Cheers for your input Andy,
If the data was altered, as I suspect it was, you've got some problems. Not insurmountable, as your partner could testify to what he did, which sectors were involved, etc. He would have to testify that he understood the process and hopefully he did. You would need to do research and verify that any further findings were not the result of pc3000.
I am not familiar with pc3000, but I assume it is some type of disk utility. If the drive were attached to a proper write blocker such utilities would not be able to access the drive. You should get an error of some type. Since you say the drive was "fixed" I assume it was not attached to a write blocker. This will also have other implications if it were installed in a machine that was subsequently booted.
I don't think it's insurmountable, but potentially a lot of explaining.
I read up on pc 3000. Looks like an interesting tool. I could see a forensic use for it, but certainly not on drives with two bad sectors. More like those that couldn't otherwise be accessed. Our evidence wont always be perfect, but we should endeavor to deliver the best evidence under the circumstances.

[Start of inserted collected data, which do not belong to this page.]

(* ===== verification/Dice.v ===== *)
(** [internal/dice]: the seeded roller and the resolver that rolls a turn once
    and re-derives the same roll ever after. *)

From S2P Require Import Prelude GoStd GoHash GoErrors Graph Vocab Vocabulary Payload Mechanics ProjectionContract Store Campaign.

Open Scope Z_scope.

(* src/internal/dice/roller.go#const RNGVersion *)
Definition RNGVersion : string := RNGPCGV1.
(* src/internal/dice/roller.go#const Source *)
Definition DiceSource : string := "dice".

(** The bytes of a Go string. *)
Fixpoint bytes_of (s : string) : list Z :=
  match s with EmptyString => [] | String c rest => byte_of c :: bytes_of rest end.

(** [rand.NewPCG] over the first sixteen bytes of the digest. *)
(* src/internal/dice/roller.go:142-145 (Roller.roll) *)
Definition generator_of (digest : list Z) : PCG :=
  NewPCG (be_combine (take 8 digest)) (be_combine (take 8 (drop 8 digest))).

(** The loop of [Roller.roll]: [n] more dice, drawn in order. *)
(* src/internal/dice/roller.go:147-151 (Roller.roll) *)
Fixpoint roll_dice (n : nat) (faces : Z) (generator : PCG) (total : Z) : list Z * Z :=
  match n with
  | O => ([], total)
  | S n =>
      let '(draw, generator) := Uint64 generator in
      let die := draw mod faces + 1 in
      let '(rest, total) := roll_dice n faces generator (int_add total die) in
      (die :: rest, total)
  end.

(* src/internal/dice/roller.go#Roller.roll *)
Definition roll (spec : MechanicSpec) (digest : list Z) : list Z * Z :=
  roll_dice (Z.to_nat (Vocabulary.Dice spec)) (Faces spec) (generator_of digest) 0.

Section dice.
Context `{Substrate}.

(* src/internal/dice/roller.go#SeedFor *)
Definition SeedFor (campaignSeed : Seed) (turnID : string) : res (list Z) :=
  if Seed_IsZero campaignSeed then Err (Errorf "campaign seed is the zero value" [])
  else
    _ ← wrapf "turn id" (ValidateIDSegment turnID);
    Ok (sha256 (Seed_Bytes campaignSeed ++ bytes_of turnID)).

(** A [Roller] is the mechanic's specification. *)
(* src/internal/dice/roller.go#NewRoller *)
Definition NewRoller (mechanic : string) : res MechanicSpec := MechanicSpecFor mechanic.

(* src/internal/dice/roller.go#Roller.Roll *)
Definition Roll (spec : MechanicSpec) (campaignSeed : Seed) (campaignID turnID : string)
    (modifiers : list Modifier) : res RollResult :=
  digest ← SeedFor campaignSeed turnID;
  let '(dice, diceTotal) := roll spec digest in
  let modifierTotal := SumModifiers modifiers in
  let total := int_add diceTotal modifierTotal in
  let result := {|
    r_TurnID := turnID; r_Mechanic := Mechanic spec; r_RNGVersion := RNGVersion;
    r_Seed := {| ss_CampaignID := campaignID; ss_TurnID := turnID |};
    r_Dice := dice; r_Modifiers := modifiers; r_ModifierTotal := modifierTotal;
    r_Total := total; r_Band := BandForTotal spec total |} in
  _ ← wrapf "dice produced a record that fails its own contract" (RollResult_Validate result);
  Ok result.
End dice.

(** ** The resolver *)

(* src/internal/dice/resolver.go#var ErrNoRollRequired *)
Definition ErrNoRollRequired : string := "verdict reports no roll".

(* src/internal/dice/resolver.go#type Resolver *)
Record Resolver : Type := { rv_roller : MechanicSpec; rv_campaignID : string; rv_seed : Seed }.

(* src/internal/dice/resolver.go#NewResolver *)
Definition NewResolver (roller : option MechanicSpec) (reader : bool) (instantiation : Instantiation)
    : res Resolver :=
  match roller with
  | None => Err (Errorf "resolver requires a roller" [])
  | Some roller =>
      if negb reader then Err (Errorf "resolver requires a turn reader" [])
      else if Seed_IsZero (i_Seed instantiation) then Err (Errorf "resolver requires a campaign seed" [])
      else if String.eqb (i_CampaignID instantiation) EmptyString then
        Err (Errorf "resolver requires a campaign id" [])
      else Ok {| rv_roller := roller; rv_campaignID := i_CampaignID instantiation;
                 rv_seed := i_Seed instantiation |}
  end.

(* src/internal/dice/resolver.go#type Resolution *)
Record Resolution : Type := { rs_Roll : RollResult; rs_Rolled : bool }.

(* src/internal/dice/resolver.go#type recordedRollState *)
Record recordedRollState : Type := { rr_band : string; rr_total : Z }.

Section resolver.
Context `{Substrate}.

(* src/internal/dice/resolver.go#recordedRoll *)
Definition recordedRoll (state : EntityState) : res (option recordedRollState) :=
  let bands := objectsFor state TurnRollBand in
  let totals := objectsFor state TurnRollTotal in
  let refs := objectsFor state TurnRollRef in
  if existsb (fun objects : list any => Nat.ltb 1 (List.length objects)) [bands; totals; refs] then
    Err (Errorf "holds several values for a single-valued roll predicate" [])
  else
    match List.length (List.filter (fun objects : list any => Nat.eqb (List.length objects) 1)
                         [bands; totals; refs]) with
    | 0%nat => Ok None
    | 3%nat =>
        match bands with
        | AString band :: _ =>
            match totals with
            | object :: _ =>
                match asInt object with
                | Some total => Ok (Some {| rr_band := band; rr_total := total |})
                | None => Err (Errorf "records a total that is not a number" [])
                end
            | [] => Err (Errorf "index out of range" []) (* excluded: one of each *)
            end
        | _ => Err (Errorf "records a band that is not a string" [])
        end
    | _ => Err (Errorf "carries some of the 3 roll predicates" [])
    end.

(* src/internal/dice/resolver.go#recordedRollState.agreesWith *)
Definition agreesWith (s : recordedRollState) (r : RollResult) : res unit :=
  if negb (String.eqb (rr_band s) (r_Band r)) || negb (rr_total s =? r_Total r) then
    Err (Errorf "the recorded roll is no longer reproducible" [])
  else Ok tt.

Context {W : Type} `{GraphStore W}.

(* src/internal/dice/resolver.go#Resolver.Resolve *)
Definition Resolve (r : Resolver) (verdict : option Verdict) (turnEntityID : string)
    : MW W Resolution :=
  match verdict with
  | None => throw (Errorf "resolve requires a verdict" [])
  | Some verdict =>
      _ ← lift (Verdict_Validate verdict);
      _ ← lift (RequireTurnEntityID (v_TurnID verdict) turnEntityID);
      if negb (v_RequiresRoll (v_Scalars verdict)) then
        throw (Errorf "turn" [Sentinel ErrNoRollRequired])
      else
        read ← attempt (GetEntity turnEntityID);
        match read with
        | Err err => throw (Errorf "read turn entity" [err])
        | Ok state =>
            derived ← lift (Roll (rv_roller r) (rv_seed r) (rv_campaignID r) (v_TurnID verdict)
                              (v_Modifiers verdict));
            match recordedRoll state with
            | Err err => throw (Errorf "turn entity" [err])
            | Ok None => mret {| rs_Roll := derived; rs_Rolled := true |}
            | Ok (Some recorded) =>
                match agreesWith recorded derived with
                | Err err => throw (Errorf "turn entity" [err])
                | Ok _ => mret {| rs_Roll := derived; rs_Rolled := false |}
                end
            end
        end
  end.
End resolver.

I would try to address the following big questions
What does the process touch, besides the bad sectors?
Does it require a drive be attached then booted?
Is the data protected from Windows in any way during this process?
These could all be addressed with sufficient testing. The big thing is to explain is that the use of pc 3000 does not randomly sprinkle illegal pornography for instance all over the drive.
Are you talking about the ISA or the newer Windows?
pc3000 is a great tool , but for your problem u need to say what hdd are u testing.I mean brand etc…..
It is posibile to take back the realocated sectors and to preserve drive information before examening , so even if u do something u can get it back.But that is a large field and on forum u can get particular but not general info.I use pc3k for years and it is a great tool but it can harm a lot if u do not know how to use it .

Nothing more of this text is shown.